#### INSTRUCTIONS FOR THE TASK:
Repeat exactly, and only, the lines of the entries below from the one with "From S2P Require Import Totality." through the one with "t) email person", both ends included.

#### DATA TO PROCESS:
━━━━━━━━━━━━━━━━━━━━━━━━━━━━━━

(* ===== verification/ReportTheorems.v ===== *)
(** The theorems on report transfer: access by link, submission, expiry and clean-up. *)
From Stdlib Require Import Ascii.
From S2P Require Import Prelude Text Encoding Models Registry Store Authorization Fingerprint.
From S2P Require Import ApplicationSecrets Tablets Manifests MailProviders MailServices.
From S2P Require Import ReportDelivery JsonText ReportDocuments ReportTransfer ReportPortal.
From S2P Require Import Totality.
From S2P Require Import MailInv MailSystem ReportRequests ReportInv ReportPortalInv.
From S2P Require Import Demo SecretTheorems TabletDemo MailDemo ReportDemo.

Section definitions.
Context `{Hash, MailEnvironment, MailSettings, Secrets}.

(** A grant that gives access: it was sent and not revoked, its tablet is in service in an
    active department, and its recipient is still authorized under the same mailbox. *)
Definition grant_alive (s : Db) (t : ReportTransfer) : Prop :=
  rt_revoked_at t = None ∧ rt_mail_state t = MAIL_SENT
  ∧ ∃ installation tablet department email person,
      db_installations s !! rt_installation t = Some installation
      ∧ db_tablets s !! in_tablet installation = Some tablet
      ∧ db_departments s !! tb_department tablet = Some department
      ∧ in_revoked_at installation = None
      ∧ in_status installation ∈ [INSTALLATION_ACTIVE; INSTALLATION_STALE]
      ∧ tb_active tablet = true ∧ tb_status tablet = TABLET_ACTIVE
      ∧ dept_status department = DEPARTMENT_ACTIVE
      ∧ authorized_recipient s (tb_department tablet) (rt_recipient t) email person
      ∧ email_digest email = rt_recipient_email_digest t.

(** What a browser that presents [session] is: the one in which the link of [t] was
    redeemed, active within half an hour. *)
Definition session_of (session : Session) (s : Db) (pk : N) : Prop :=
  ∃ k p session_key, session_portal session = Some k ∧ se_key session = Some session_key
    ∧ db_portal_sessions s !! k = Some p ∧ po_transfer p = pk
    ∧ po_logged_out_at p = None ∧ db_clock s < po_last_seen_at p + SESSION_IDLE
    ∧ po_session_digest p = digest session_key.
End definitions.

━━━━━━━━━━━━━━━━━━━━━━━━━━━━━━

#### YOUR SOLUTION:
From S2P Require Import Totality.
From S2P Require Import MailInv MailSystem ReportRequests ReportInv ReportPortalInv.
From S2P Require Import Demo SecretTheorems TabletDemo MailDemo ReportDemo.

Section definitions.
Context `{Hash, MailEnvironment, MailSettings, Secrets}.

(** A grant that gives access: it was sent and not revoked, its tablet is in service in an
    active department, and its recipient is still authorized under the same mailbox. *)
Definition grant_alive (s : Db) (t : ReportTransfer) : Prop :=
  rt_revoked_at t = None ∧ rt_mail_state t = MAIL_SENT
  ∧ ∃ installation tablet department email person,
      db_installations s !! rt_installation t = Some installation
      ∧ db_tablets s !! in_tablet installation = Some tablet
      ∧ db_departments s !! tb_department tablet = Some department
      ∧ in_revoked_at installation = None
      ∧ in_status installation ∈ [INSTALLATION_ACTIVE; INSTALLATION_STALE]
      ∧ tb_active tablet = true ∧ tb_status tablet = TABLET_ACTIVE
      ∧ dept_status department = DEPARTMENT_ACTIVE
      ∧ authorized_recipient s (tb_department tablet) (rt_recipient t) email person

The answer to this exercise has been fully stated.